King Thalryn is old in the way mountains are old, the way the volcanic stone of this hall is old, the way things are old when they have been shaped by forces that operate on a timescale humans can barely comprehend.
His hair is silver-white and his face is lined and hard, and even seated he radiates a density of presence that makes the air around him feel heavier, denser, as though the space he occupies has more gravity than the rest of the room.
His eyes are dark, nearly black, and they track Bryn's approach with the flat, patient attention of something that has seen centuries pass and found most of them wanting.
He wears no crown. He doesn't need one. Everything about him communicates authority so completely that a crown would be redundant.
And beside him, on the right throne, is the prince.
Bryn forgets how to walk.
It's only a stutter, half a step lost and recovered, barely noticeable to anyone who isn't looking for it.
But something happens in his chest when he looks at Prince Ithyris, some violent rearrangement of his internal organs that he was wholly unprepared for and that no amount of strategic planning could have accounted for.
He is tall. Even seated, Bryn can tell he's tall, with broad shoulders and a lean, powerful build that speaks of a body made for both elegance and violence in equal measure.
His skin is tanned and warm, and along his throat and temples there are faint violet scale patterns that trace the lines of his bones, delicate and iridescent, catching the amber light of the hall and refracting it in soft purple so that he seems to glow faintly from within.

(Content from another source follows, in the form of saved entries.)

(** In a browser, on a document with the nine elements, the listeners of
    the script and of the constructor are the listener of
    [DOMContentLoaded] and those of the events of [Controller]: every
    event the event loop takes from the user or the window has its
    listener, and no listener is attached that [Controller] has no event
    for. *)
Theorem listeners_complete (doc : document) (x : explorer) (l : listener) :
  new_PokemonExplorer doc = Constructed x →
  l ∈ page_listeners true ++ ex_listeners x ↔
  l = Listener "document" "DOMContentLoaded" ∨ ∃ e, listener_of e = Some l.
Proof.
  intros [_ ->]%constructed_inv. simpl. rewrite !elem_of_cons, elem_of_nil. split.
  - intros H. destruct_or!; subst; [by left|right..].
    + by exists EvLoad.
    + by exists EvOnline.
    + by exists EvOffline.
    + by exists (EvKeydown "" false false 0).
    + by exists EvSubmit.
    + by exists (EvClickRandom 0).
    + by exists EvClickHelp.
    + by exists EvClickCloseHelp.
    + by exists (EvClickHelpSection true).
    + by exists (EvKeypress "").
  - intros [->|[e He]]; [by left|]. destruct e; simplify_eq/=; tauto.
Qed.

(** The sections the constructor hides are those [View.hideAllSections]
    hides, in its order: the state of [View.constructor] is the page
    after the constructor returned. *)
Theorem constructed_hides (doc : document) (x : explorer) (page : dom) :
  new_PokemonExplorer doc = Constructed x →
  app_dom (constructor page) = foldl (λ d name, hide_section name d) page (ex_hidden x).
Proof. by intros [_ ->]%constructed_inv. Qed.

His hair is dark, nearly black, cut short at the sides and longer on top, and it falls across his forehead in a way that would look careless on anyone less devastating.

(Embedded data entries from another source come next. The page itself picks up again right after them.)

(* ===== verification/RawCard.v ===== *)
(** * RawCard: the card filled from an unchecked value

    [populatePokemonData], [loadPokemonImage], [populateTypes],
    [populateAbilities], [capitalize] and [formatAbilityName] (src/app.js,
    lines 174-281) once more, this time on the value [response.json()]
    returns, whatever its shape, with the [TypeError]s the property reads
    and the method calls throw.  A statement is a function from the state to
    an outcome and a state: when it throws, what was written before stays
    written.  [decode] is the shape [Card] assumes; the theorems show that
    on a value of that shape no statement throws and the state is the one
    [Card.showPokemon] gives, and what happens otherwise. *)

From S2P Require Import Prelude JsRuntime Formatter State View Images Card Values.

(** ** Statements *)

(** The outcome of a statement and the state it leaves. *)
Record exec : Type := Exec {
  ex_outcome : outcome unit;
  ex_state : app
}.

Definition stmt : Type := app → exec.

(** A statement that updates the state and does not throw. *)
Definition update (f : app → app) : stmt := λ a, Exec (Done ()) (f a).

(** [s; t] *)
Definition seq (s t : stmt) : stmt := λ a,
  match ex_outcome (s a) with
  | Done _ => t (ex_state (s a))
  | _ => s a
  end.

(** A statement that evaluates an expression first: when the expression
    throws, so does the statement, and the state is as it was. *)
Definition eval {A} (e : outcome A) (k : A → stmt) : stmt := λ a,
  match e with
  | Done x => k x a
  | Raised message => Exec (Raised message) a
  | Unmodelled => Exec Unmodelled a
  end.

Declare Scope stmt_scope.
Delimit Scope stmt_scope with stmt.
Bind Scope stmt_scope with stmt.
Notation "s ;; t" := (seq s t) (at level 100, t at level 200, right associativity) : stmt_scope.

(** [forEach] over the elements of an array. *)
Fixpoint for_each {A} (body : A → stmt) (l : list A) : stmt :=
  match l with
  | [] => update (λ a, a)
  | x :: l' => (body x ;; for_each body l')%stmt
  end.

(** ** The record as the image handlers keep it

    The handlers of an image read [pokemon.name] and [pokemon.id] of the
    record they were created for.  An image task keeps the record typed, so
    the statements below start an image only for a record whose name is a
    string and whose id is a number, and the task holds [view] of it. *)

Definition as_string (v : value) : option string :=
  match v with
  | VStr s => Some s
  | _ => None
  end.

Definition as_number (v : value) : option Z :=
  match v with
  | VNum z => Some z
  | _ => None
  end.

(** A property that may be [null] or absent. *)
Definition nullable {A} (f : value → option A) (v : value) : option (option A) :=
  match v with
  | VUndefined | VNull => Some None
  | _ => Some <$> f v
  end.

Definition decode_artwork (v : value) : option artwork :=
  match v with
  | VObj _ => Artwork <$> nullable as_string (get_opt v "front_default")
  | _ => None
  end.

Definition decode_other (v : value) : option other_sprites :=
  match v with
  | VObj _ =>
      oa ← nullable decode_artwork (get_opt v "official-artwork");
      dw ← nullable decode_artwork (get_opt v "dream_world");
      Some (OtherSprites oa dw)
  | _ => None
  end.

Definition decode_sprites (v : value) : option sprites :=
  match v with
  | VObj _ =>
      o ← nullable decode_other (get_opt v "other");
      fd ← nullable as_string (get_opt v "front_default");
      fs ← nullable as_string (get_opt v "front_shiny");
      Some (Sprites o fd fs)
  | _ => None
  end.

(** [entry[key].name] of an entry of [types] or [abilities]. *)
Definition decode_entry (key : string) (v : value) : option string :=
  match v with
  | VObj _ =>
      match get_opt v key with
      | VObj ms => as_string (get_opt (VObj ms) "name")
      | _ => None
      end
  | _ => None
  end.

On him it looks deliberate. Everything about him looks deliberate.
His eyes are amethyst. Not violet, not purple, but the deep, fractured color of the gemstone itself, luminous and layered with depth, and they are fixed on Bryn with an intensity that makes his skin prickle from twenty feet away.
There is something in that gaze that Bryn can't identify, something that goes beyond curiosity or scrutiny, something that feels almost physical in its weight.
His mouth. Bryn shouldn't be looking at his mouth. But he is, because it's the kind of mouth that could deliver a death sentence or a kindness with equal ease, full-lipped and expressive, and right now it's set in a firm line that gives nothing away.
Prince Ithyris is the most breathtakingly handsome person Bryn has ever seen, and Bryn is suddenly, acutely, painfully aware that he is wearing his sister's worst dress and he hasn't slept in two days and there are wilted flowers in his hair and he is about to deceive this creature and his entire court and almost certainly die for it.
It's not the dying that bothers him in this moment, which is unexpected.
It's the idea that this prince is going to look at him and see the deception and the disappointment and not whatever it was that just passed across his face, that focused, startling intensity that Bryn felt in his sternum.
He reaches the base of the dais. He curtsies the way Mithri would, bending his knees and lowering his eyes and holding the pose for a count of three while his thighs tremble and his heart pounds so hard he's certain the entire hall can hear it.
When he rises, he lifts his gaze to the king first, because that is protocol, and inclines his head.
Then he looks at the prince.
Something is wrong.
Ithyris has gone still. Not the composed stillness of a prince at court, but the rigid, locked stillness of a predator who has caught a scent he wasn't expecting, and the difference is unmistakable.
His nostrils flare. His pupils blow so wide the amethyst nearly disappears, swallowed by black, and the effect is startling and animal and deeply, inexplicably intimate in a way that makes Bryn's breath catch.
His hands grip the arms of the throne and Bryn can see his knuckles going white from here, can see the faint protrusion of claws pressing out from beneath his fingernails, and his whole body has gone taut with something Bryn cannot name and is not entirely sure he wants to.